Unexpected detection of Duchenne muscular dystrophy gene mutation by array comparative genomic hybridization in prenatal diagnosis: a retrospective analysis
10.3760/cma.j.cn113903-20200912-00949
- VernacularTitle:微阵列比较基因组杂交在产前诊断中意外检出Duchenne肌营养不良基因变异的回顾性分析
- Author:
Qian ZHANG
1
;
Dong WU
;
Hai XIAO
;
Xiulei ZHANG
;
Mengting ZHANG
;
Bo ZHANG
;
Junxiang SU
;
Xiuming LIU
;
Xinrui LI
;
Shixiu LIAO
Author Information
1. 河南省人民医院医学遗传研究所,河南省遗传性疾病功能基因组重点实验室,郑州 450003
- Keywords:
Muscular dystrophy, duchenne;
Comparative genomic hybridization;
Prenatal diagnosis;
Genetic variation;
Retrospective studies
- From:
Chinese Journal of Perinatal Medicine
2021;24(8):601-607
- CountryChina
- Language:Chinese
-
Abstract:
Objective:To explore the accuracy of array comparative genomic hybridization(aCGH) in the unexpected detection of Duchenne muscular dystrophy ( DMD) gene duplication/deletion in prenatal diagnosis. Methods:A retrospective analysis was performed on 31 cases with DMD gene duplication/deletion detected by aCGH among 5 025 prenatal diagnosis samples without family history of DMD in Henan Provincial People's Hospital from July 2018 to December 2019. The multiplex ligation-dependent probe amplification (MLPA) method was used to verify the above results. The American College of Medical Genetics and Genomics (ACMG) guideline was referred for pathogenicity analysis of the detected duplicates/deletions. Descriptive analysis was adopted in analysis. Results:The total unexpected DMD gene duplication/deletion rate was 0.62% (31/5 025), among which 25 cases were with microduplication/microdeletion ≤ 200 kb and six were >200 kb; there were 24 cases of deletion, seven cases of duplication; exon or intron duplication/deletion were accounted for 19 and 12 cases, respectively.

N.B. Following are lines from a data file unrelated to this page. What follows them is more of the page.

(* ===== verification/_CoqProject ===== *)
-Q . S2P
Prelude.v
GoInt.v
Float64.v
GoSort.v
Utf8.v
Strconv.v
Limits.v
Token.v
Lexer.v
LexerFacts.v
Types.v
Value.v
ValueFacts.v
MapFacts.v
Ast.v
Parser.v
ParserStmt.v
ParserTotal.v
ParserMono.v
ParserRoundFacts.v
Ops.v
OpsFacts.v
Fold.v
FoldFacts.v
Resolver.v
Ownership.v
Resolve.v
Scoping.v
ResolverFacts.v
MarkFacts.v
ResolveFacts.v
Environment.v
EnvFacts.v
IntFast.v
Display.v
Defs.v
Store.v
StoreFacts.v
RetagFacts.v
Interp.v
Eval.v
FastFacts.v
Load.v
Dispatch.v
BalanceFacts.v
TermFacts.v
LoadFacts.v
Modules.v
ModulesFacts.v
Channels.v
ChannelFacts.v
Lists.v
SortFacts.v
Maps.v
MapsFacts.v
Decimal.v
DecimalLib.v
DecimalFacts.v
DecimalRound.v
DecimalText.v
Doctree.v
DocFacts.v
DocLaws.v
DocLib.v
DocLibFacts.v
DocTail.v
Json.v
JsonFacts.v
JsonRound.v
Binary.v
BinaryLaws.v
GlobalSafe.v
GlobalSafeFacts.v
SpawnCapture.v
SpawnCaptureFacts.v
StructLits.v
Strings.v
StringsFacts.v
Asn1.v
Asn1Facts.v
(** ** Float comparison is exact comparison of values *)

Lemma mag_lt s1 m1 e1 s2 m2 e2 :
  fvalid (S754_finite s1 m1 e1) = true -> fvalid (S754_finite s2 m2 e2) = true ->
  e1 < e2 -> Zpos m1 * 2 ^ (e1 + 1074) < Zpos m2 * 2 ^ (e2 + 1074).
Proof.
  intros (He1 & Hm1 & _)%fvalid_finite (He2 & _ & Hn2)%fvalid_finite Hlt.
  specialize (Hn2 ltac:(lia)).
  replace (e2 + 1074) with (e1 + 1074 + (e2 - e1)) by lia.
  rewrite (Z.pow_add_r 2 (e1 + 1074)) by lia.
  assert (2 <= 2 ^ (e2 - e1)).
  { change 2 with (2 ^ 1) at 1. apply Z.pow_le_mono_r; lia. }
  assert (0 < 2 ^ (e1 + 1074)) by (apply Z.pow_pos_nonneg; lia).
  generalize dependent (2 ^ (e1 + 1074)). generalize dependent (2 ^ (e2 - e1)).
  intros K HK P HP. rewrite (Z.mul_comm P K), Z.mul_assoc.
  apply Z.mul_lt_mono_pos_r; [done | ].
  assert (2 ^ 52 * 2 <= Zpos m2 * K) by (apply Z.mul_le_mono_nonneg; lia). lia.
Qed.

(** The magnitude comparison made by [SFcompare], on valid data. *)
Lemma mag_compare s1 m1 e1 s2 m2 e2 :
  fvalid (S754_finite s1 m1 e1) = true -> fvalid (S754_finite s2 m2 e2) = true ->
  match e1 ?= e2 with Lt => Lt | Gt => Gt | Eq => Pos.compare_cont Eq m1 m2 end
  = (Zpos m1 * 2 ^ (e1 + 1074) ?= Zpos m2 * 2 ^ (e2 + 1074)).
Proof.
  intros H1 H2. destruct (Z.compare_spec e1 e2) as [-> | Hl | Hl].
  - assert (0 < 2 ^ (e2 + 1074)).
    { apply fvalid_finite in H2 as [? _]. apply Z.pow_pos_nonneg; lia. }
    rewrite (Z.mul_comm (Zpos m1)), (Z.mul_comm (Zpos m2)).
    by rewrite <- Zmult_compare_compat_l by lia.
  - symmetry. apply Z.compare_lt_iff. by eapply mag_lt.
  - symmetry. apply Z.compare_gt_iff. by eapply mag_lt.
Qed.
(** A Unicode escape yields a scalar value or an error. *)
Lemma readUnicodeEscape_spec p l w c :
  cur l = Some c ->
  lspec p l (readUnicodeEscape l w)
    (fun r l' => valid_rune r = true /\ exists ds, read l l' = c :: ds /\ r = hexValue 0 ds /\
       length ds = w /\ Forall (fun d => isHexDigit d = true) ds).
Proof.
  intros E. unfold readUnicodeEscape. apply (lspec_place _ (line l, col l)); [place | ].
  eapply (lspec_read _ _ _ _ (fun r l' => valid_rune r = true /\ r = hexValue 0 (read (advance l) l') /\
            length (read (advance l) l') = w /\ Forall (fun d => isHexDigit d = true) (read (advance l) l')));
    [exact E | eapply lspec_bind; [by apply hexLoop_spec | ] | ].
  - intros v l' Hs (Hv & -> & Hl & Hh). split_if; [lerr | ].
    assert (valid_rune (hexValue 0 (read (advance l) l')) = true) as Hr.
    { unfold valid_rune. b2p. zbool; intuition (b2p; lia). }
    by apply lspec_ok; [auto with go | ].
  - intros r l' -> (? & -> & ? & ?). split; [done | ]. by eexists.
Qed.

(** An escape reads the backslash and one of the documented forms. *)
Lemma readCookedEscape_spec l ln cl :
  cur l = Some #"\" ->
  lspec (ln, cl) l (readCookedEscape l ln cl)
    (fun r l' => valid_rune r = true /\ (rem l' < rem l)%nat /\
                 exists es, read l l' = #"\" :: es /\ escape es r).
Proof.
  intros E. unfold readCookedEscape. pose proof (advance_rem _ _ E).
  destruct (cur (advance l)) as [esc | ] eqn:E'; [ | lerr].
  assert (forall r, In (esc, r) escapes -> valid_rune r = true ->
    lspec (ln, cl) l (LOk r (advance (advance l)))
      (fun r l' => valid_rune r = true /\ (rem l' < rem l)%nat /\
                   exists es, read l l' = #"\" :: es /\ escape es r)) as Hlet.
  { intros r Hin Hv. apply lspec_ok; [auto with go | ]. split; [done | ]. split; [fuel_lia | ].
    exists [esc]. rewrite (read_cons _ _ _ E) by auto with go. rewrite (read_advance _ _ E').
    split; [done | by constructor]. }
  assert (forall w, In (esc, w) [(#"u", 4%nat); (#"U", 8%nat)] ->
    lspec (ln, cl) l (readUnicodeEscape (advance l) w)
      (fun r l' => valid_rune r = true /\ (rem l' < rem l)%nat /\
                   exists es, read l l' = #"\" :: es /\ escape es r)) as Hhex.
  { intros w Hin. apply lspec_advance. eapply lspec_mono; [by eapply readUnicodeEscape_spec | ].
    intros r l' Hs (Hv & ds & Hr & -> & Hl & Hh). split; [done | ].
    split; [apply steps_rem in Hs; lia | ]. exists (esc :: ds). rewrite (read_cons _ _ _ E), Hr by done.
    split; [done | by eapply escape_hex]. }
  repeat match goal with
  | |- context [if esc =? ?c then _ else _] =>
      destruct (Z.eqb_spec esc c) as [-> | ];
      [first [apply Hlet; [simpl; tauto | done] | apply Hhex; simpl; tauto] | ]
  end.
  lerr.
Qed.

Lemma nestedStringLoop_spec fuel l b q ln cl :
  (rem l < fuel)%nat -> lspec (ln, cl) l (nestedStringLoop fuel l b q ln cl) anyQ.
Proof.
  revert l b. induction fuel as [ | fuel IH]; intros l b Hf; [lia | ].
  cbn [nestedStringLoop]. destruct (cur l) as [ch | ] eqn:E; [ | lsolve].
  split_if.
  - destruct (cur (advance l)) as [ch' | ] eqn:E'; [ | lsolve].
    do 2 apply lspec_advance. apply IH. fuel_lia.
  - split_if; [lsolve | ]. apply lspec_advance, IH. fuel_lia.
Qed.

Lemma copyNestedString_spec p l b q ch :
  cur l = Some ch ->
  lspec p l (copyNestedString l b q) (fun _ l' => (rem l' < rem l)%nat).
Proof.
  intros E. apply (lspec_place _ (line l, col l)); [place | ]. unfold copyNestedString.
  apply lspec_advance. eapply lspec_mono; [apply nestedStringLoop_spec; auto with go | ].
  intros ? l' Hs _. fuel_lia.
Qed.

Lemma interpSlotLoop_spec fuel l depth b ln cl :
  (rem l < fuel)%nat -> lspec (ln, cl) l (interpSlotLoop fuel l depth b ln cl) anyQ.
Proof.
  revert l depth b. induction fuel as [ | fuel IH]; intros l depth b Hf; [lia | ].
  cbn [interpSlotLoop]. destruct (cur l) as [ch | ] eqn:E; [ | lsolve].
  repeat split_if; try lsolve; try (apply lspec_advance, IH; fuel_lia).
  - eapply lspec_bind; [by eapply copyNestedString_spec | ].
    intros b' l' Hs Hr. cbn beta in Hr. apply IH. lia.
  - apply lspec_advance. destruct (cur (advance l)) as [ch' | ] eqn:E';
      [apply lspec_advance | ]; apply IH; fuel_lia.
Qed.

Lemma scanInterpSlot_spec l ln cl : lspec (ln, cl) l (scanInterpSlot l ln cl) anyQ.
Proof. apply interpSlotLoop_spec. auto with go. Qed.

According to the five classification standards of ACMG guideline, there were 17 cases with pathogenic variants and 14 cases with uncertain pathogenicity/likely benign variants. Of the 19 with exon mutations, 17 cases were DMD intragenic variants, and two cases involved variants in and outside DMD gene, which were verified by MLPA whose results were all positive. Conclusions:The duplication/deletion of exon region of DMD gene detected by aCGH technique is accurate and reliable, which plays an important role in the diagnosis of DMD. For these cases involved both internal and external regions of DMD gene, aCGH can identify the upstream and downstream breaking points of DMD gene, thus providing the basis for ACMG grading.